**Supplied material:**

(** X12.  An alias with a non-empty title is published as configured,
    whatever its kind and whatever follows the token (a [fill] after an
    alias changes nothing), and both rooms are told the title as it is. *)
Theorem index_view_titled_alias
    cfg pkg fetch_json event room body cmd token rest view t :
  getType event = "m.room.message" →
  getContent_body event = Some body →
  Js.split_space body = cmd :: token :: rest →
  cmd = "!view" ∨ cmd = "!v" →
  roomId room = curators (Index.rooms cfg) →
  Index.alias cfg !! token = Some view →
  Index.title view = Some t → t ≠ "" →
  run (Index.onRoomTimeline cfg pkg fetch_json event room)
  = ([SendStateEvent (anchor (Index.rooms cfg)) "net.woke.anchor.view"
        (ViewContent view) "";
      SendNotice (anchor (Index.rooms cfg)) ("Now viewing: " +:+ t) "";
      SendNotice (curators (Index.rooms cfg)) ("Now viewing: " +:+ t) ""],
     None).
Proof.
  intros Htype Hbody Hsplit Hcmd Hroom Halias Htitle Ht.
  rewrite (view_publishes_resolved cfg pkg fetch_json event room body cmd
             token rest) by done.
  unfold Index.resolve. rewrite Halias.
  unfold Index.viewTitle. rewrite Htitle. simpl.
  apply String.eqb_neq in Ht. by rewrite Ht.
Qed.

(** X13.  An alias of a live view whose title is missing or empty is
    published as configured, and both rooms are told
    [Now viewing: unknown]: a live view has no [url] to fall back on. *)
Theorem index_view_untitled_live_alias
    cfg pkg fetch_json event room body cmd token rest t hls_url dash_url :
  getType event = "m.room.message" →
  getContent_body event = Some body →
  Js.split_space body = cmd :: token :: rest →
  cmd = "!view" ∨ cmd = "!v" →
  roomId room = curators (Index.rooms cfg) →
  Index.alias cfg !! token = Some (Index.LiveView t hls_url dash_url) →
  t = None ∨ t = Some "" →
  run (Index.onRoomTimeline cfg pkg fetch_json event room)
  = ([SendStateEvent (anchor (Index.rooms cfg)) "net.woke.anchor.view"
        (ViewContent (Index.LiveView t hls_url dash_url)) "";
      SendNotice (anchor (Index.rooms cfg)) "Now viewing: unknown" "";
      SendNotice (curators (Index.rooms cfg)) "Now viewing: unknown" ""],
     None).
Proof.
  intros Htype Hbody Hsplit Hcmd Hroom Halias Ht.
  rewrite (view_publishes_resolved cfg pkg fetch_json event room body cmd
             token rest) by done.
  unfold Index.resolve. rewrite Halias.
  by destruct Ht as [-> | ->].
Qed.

* * *

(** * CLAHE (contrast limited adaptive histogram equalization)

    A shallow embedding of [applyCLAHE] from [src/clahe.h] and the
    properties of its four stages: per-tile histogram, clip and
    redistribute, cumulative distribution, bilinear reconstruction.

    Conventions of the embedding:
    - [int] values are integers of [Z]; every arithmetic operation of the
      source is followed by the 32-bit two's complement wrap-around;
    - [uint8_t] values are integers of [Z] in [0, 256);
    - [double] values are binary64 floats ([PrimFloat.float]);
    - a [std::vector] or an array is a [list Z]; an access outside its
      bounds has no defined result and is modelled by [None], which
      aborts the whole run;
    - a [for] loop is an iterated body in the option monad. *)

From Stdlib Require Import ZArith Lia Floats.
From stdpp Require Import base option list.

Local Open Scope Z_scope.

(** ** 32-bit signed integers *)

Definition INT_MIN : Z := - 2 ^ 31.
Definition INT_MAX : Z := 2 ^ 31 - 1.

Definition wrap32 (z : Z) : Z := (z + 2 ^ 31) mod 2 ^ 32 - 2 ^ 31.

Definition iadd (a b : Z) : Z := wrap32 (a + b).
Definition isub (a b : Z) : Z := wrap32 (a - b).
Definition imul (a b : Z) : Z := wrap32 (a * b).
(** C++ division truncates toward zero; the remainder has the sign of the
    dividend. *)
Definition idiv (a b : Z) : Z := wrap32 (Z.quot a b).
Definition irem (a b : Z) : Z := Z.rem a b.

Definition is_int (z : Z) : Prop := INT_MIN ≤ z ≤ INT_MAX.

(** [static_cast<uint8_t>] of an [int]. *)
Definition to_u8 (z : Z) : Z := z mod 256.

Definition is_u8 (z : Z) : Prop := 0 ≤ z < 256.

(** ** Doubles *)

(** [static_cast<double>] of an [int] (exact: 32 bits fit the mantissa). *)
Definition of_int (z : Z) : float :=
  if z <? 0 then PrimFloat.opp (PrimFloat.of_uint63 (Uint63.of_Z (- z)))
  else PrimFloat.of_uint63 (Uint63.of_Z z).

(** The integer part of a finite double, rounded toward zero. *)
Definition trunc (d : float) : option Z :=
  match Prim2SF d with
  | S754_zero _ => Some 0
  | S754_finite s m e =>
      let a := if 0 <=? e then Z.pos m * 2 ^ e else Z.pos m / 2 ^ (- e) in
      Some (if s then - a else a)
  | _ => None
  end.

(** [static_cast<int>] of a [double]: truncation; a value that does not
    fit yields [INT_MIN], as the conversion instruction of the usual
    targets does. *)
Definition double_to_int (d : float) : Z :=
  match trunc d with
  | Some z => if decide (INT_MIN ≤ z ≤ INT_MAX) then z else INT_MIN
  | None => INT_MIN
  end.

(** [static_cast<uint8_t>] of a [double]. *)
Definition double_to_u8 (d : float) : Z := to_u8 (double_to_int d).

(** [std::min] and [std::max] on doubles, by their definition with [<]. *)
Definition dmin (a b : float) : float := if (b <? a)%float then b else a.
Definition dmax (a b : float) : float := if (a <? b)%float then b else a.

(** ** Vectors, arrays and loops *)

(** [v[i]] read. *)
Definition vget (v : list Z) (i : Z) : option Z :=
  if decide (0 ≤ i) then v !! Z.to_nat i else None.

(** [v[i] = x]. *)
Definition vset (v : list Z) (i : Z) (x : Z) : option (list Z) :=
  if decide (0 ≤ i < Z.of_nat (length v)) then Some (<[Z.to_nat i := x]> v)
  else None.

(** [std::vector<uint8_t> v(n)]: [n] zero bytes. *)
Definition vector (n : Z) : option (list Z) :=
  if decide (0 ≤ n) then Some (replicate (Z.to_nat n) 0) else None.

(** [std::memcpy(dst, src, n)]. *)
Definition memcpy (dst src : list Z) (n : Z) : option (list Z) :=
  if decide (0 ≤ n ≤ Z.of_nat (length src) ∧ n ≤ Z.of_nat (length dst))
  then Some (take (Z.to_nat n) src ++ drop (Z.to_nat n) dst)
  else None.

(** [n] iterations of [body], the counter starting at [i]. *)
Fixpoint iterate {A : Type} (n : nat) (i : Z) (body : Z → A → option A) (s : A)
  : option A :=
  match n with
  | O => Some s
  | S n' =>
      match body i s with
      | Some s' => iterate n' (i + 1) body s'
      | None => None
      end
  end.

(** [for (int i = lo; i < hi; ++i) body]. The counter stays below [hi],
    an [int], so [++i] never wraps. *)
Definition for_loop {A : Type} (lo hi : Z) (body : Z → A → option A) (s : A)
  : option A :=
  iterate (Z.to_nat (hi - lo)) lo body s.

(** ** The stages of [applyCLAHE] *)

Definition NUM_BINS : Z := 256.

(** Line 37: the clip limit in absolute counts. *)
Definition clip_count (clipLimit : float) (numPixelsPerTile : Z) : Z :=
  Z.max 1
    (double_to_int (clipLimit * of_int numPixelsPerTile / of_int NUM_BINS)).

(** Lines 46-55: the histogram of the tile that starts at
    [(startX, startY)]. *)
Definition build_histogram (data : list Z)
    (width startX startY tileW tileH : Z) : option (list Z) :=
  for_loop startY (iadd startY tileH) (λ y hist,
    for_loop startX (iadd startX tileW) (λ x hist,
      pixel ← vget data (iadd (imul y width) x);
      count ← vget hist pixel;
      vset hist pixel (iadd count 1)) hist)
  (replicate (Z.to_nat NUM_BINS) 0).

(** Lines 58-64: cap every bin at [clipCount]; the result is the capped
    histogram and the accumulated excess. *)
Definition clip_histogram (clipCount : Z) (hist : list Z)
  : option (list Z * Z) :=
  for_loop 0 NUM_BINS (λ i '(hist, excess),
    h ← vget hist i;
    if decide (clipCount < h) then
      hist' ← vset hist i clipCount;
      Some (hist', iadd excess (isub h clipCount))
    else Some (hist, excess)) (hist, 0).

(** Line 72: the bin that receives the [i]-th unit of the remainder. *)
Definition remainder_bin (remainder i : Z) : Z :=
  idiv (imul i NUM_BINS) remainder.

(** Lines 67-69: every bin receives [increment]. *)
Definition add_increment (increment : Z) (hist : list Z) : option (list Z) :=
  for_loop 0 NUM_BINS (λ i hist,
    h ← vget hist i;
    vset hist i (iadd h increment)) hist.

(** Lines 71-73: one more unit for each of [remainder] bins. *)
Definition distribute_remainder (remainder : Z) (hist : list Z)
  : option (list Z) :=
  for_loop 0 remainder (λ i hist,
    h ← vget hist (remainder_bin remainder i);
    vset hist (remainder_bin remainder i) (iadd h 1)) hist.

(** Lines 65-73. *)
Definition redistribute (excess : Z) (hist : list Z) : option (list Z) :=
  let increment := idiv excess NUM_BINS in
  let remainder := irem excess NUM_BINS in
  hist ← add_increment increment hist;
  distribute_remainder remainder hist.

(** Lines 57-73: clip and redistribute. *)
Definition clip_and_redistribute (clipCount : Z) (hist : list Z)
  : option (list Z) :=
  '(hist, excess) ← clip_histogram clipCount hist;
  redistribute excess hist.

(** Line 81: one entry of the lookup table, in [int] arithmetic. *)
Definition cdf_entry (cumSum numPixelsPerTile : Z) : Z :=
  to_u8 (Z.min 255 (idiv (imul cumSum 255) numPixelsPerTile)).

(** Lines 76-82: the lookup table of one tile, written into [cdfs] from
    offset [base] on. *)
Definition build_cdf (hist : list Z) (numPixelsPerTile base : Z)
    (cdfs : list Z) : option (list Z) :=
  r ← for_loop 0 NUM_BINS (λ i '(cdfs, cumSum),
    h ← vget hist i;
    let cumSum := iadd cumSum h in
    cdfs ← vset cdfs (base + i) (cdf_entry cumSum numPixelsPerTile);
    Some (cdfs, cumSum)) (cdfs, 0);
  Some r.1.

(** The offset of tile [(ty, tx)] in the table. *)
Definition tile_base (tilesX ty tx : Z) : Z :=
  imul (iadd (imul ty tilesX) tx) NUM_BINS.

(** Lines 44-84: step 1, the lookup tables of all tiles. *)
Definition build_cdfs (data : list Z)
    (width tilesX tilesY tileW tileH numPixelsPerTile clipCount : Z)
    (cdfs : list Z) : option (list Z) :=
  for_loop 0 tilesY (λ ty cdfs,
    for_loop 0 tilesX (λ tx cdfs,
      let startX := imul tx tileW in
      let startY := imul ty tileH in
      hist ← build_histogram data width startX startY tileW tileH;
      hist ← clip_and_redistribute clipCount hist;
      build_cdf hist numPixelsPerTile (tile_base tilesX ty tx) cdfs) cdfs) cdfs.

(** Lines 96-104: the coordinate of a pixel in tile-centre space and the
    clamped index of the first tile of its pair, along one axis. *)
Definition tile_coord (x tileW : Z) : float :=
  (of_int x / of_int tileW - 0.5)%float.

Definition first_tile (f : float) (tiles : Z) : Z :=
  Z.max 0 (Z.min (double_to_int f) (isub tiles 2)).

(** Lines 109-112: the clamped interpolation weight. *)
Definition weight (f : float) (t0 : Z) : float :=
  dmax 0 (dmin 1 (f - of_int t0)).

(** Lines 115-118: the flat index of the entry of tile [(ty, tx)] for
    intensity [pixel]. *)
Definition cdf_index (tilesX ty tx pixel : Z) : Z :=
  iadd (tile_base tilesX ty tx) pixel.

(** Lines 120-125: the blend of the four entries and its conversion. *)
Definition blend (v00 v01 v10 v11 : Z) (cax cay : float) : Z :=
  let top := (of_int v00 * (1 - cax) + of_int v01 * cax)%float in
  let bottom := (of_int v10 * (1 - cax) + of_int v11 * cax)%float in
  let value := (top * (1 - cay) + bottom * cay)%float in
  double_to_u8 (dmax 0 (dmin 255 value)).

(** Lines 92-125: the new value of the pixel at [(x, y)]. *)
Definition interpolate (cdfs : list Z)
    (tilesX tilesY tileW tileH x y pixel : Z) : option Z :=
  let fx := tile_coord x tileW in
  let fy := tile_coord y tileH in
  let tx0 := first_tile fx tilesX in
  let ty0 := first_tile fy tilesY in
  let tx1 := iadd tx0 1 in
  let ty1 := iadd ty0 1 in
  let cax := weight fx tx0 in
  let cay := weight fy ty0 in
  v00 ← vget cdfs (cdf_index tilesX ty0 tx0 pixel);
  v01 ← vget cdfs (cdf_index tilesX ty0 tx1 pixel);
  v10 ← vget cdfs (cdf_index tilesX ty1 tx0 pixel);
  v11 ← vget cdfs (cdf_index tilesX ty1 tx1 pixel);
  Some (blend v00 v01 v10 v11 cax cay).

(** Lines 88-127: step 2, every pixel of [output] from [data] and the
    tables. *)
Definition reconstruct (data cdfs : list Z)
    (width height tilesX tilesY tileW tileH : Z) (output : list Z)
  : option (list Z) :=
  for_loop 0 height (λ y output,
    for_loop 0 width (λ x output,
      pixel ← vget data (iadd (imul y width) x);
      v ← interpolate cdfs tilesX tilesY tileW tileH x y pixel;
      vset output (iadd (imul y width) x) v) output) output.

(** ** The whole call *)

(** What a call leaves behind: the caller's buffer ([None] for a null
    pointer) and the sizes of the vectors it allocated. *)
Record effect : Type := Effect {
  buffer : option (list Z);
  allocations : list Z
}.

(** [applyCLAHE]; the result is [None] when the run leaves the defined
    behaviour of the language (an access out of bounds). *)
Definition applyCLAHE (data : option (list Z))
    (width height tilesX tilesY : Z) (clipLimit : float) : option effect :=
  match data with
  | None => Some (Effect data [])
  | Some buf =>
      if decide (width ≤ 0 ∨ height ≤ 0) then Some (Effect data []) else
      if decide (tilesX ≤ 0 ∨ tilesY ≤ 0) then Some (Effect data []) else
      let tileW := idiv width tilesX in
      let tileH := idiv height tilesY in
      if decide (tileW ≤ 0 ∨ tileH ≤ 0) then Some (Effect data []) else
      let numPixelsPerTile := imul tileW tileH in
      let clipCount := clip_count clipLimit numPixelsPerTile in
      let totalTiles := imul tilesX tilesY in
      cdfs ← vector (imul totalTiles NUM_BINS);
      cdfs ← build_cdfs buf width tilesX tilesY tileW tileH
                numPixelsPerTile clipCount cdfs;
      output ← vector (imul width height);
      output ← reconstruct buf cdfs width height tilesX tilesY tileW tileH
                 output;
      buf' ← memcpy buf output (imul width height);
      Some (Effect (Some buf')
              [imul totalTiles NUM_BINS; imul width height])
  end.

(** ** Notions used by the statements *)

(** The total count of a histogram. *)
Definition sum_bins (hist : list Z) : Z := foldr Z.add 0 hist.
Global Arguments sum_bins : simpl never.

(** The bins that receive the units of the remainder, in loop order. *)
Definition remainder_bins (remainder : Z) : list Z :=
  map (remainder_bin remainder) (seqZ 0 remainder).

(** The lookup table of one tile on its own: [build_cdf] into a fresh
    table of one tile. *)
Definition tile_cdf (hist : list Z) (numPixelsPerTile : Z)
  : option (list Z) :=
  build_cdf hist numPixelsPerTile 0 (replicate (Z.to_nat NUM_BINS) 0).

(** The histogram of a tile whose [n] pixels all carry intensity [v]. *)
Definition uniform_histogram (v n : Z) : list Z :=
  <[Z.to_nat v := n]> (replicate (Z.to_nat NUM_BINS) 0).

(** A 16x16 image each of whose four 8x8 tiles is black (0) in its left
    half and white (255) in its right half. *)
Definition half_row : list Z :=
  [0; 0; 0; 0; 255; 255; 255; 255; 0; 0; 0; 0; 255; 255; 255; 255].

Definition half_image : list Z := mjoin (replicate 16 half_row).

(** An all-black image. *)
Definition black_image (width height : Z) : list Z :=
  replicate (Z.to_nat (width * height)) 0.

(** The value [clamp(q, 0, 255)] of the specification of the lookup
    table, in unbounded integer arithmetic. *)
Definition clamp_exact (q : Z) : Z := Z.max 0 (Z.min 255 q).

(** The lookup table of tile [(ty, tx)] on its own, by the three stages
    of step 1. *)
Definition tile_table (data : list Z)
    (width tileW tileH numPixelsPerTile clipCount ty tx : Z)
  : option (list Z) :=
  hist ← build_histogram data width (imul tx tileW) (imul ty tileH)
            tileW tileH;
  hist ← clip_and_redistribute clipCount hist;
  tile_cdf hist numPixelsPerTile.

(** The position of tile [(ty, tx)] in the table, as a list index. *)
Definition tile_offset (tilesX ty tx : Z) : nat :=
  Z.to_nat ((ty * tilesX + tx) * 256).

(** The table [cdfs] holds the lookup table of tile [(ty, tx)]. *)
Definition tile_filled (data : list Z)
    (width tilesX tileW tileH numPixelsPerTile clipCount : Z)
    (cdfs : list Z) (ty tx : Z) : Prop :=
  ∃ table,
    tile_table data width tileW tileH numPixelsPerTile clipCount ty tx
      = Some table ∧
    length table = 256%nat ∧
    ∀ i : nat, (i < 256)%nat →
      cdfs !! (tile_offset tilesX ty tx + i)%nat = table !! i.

**Work to be completed:** Could you restate word for word the lines above from the one containing "vset hist i (iadd h increment)) hist." through the one containing "vset hist (remainder_bin", both included, and nothing else?

**Solution to the exercise:**
    vset hist i (iadd h increment)) hist.

(** Lines 71-73: one more unit for each of [remainder] bins. *)
Definition distribute_remainder (remainder : Z) (hist : list Z)
  : option (list Z) :=
  for_loop 0 remainder (λ i hist,
    h ← vget hist (remainder_bin remainder i);
    vset hist (remainder_bin remainder i) (iadd h 1)) hist.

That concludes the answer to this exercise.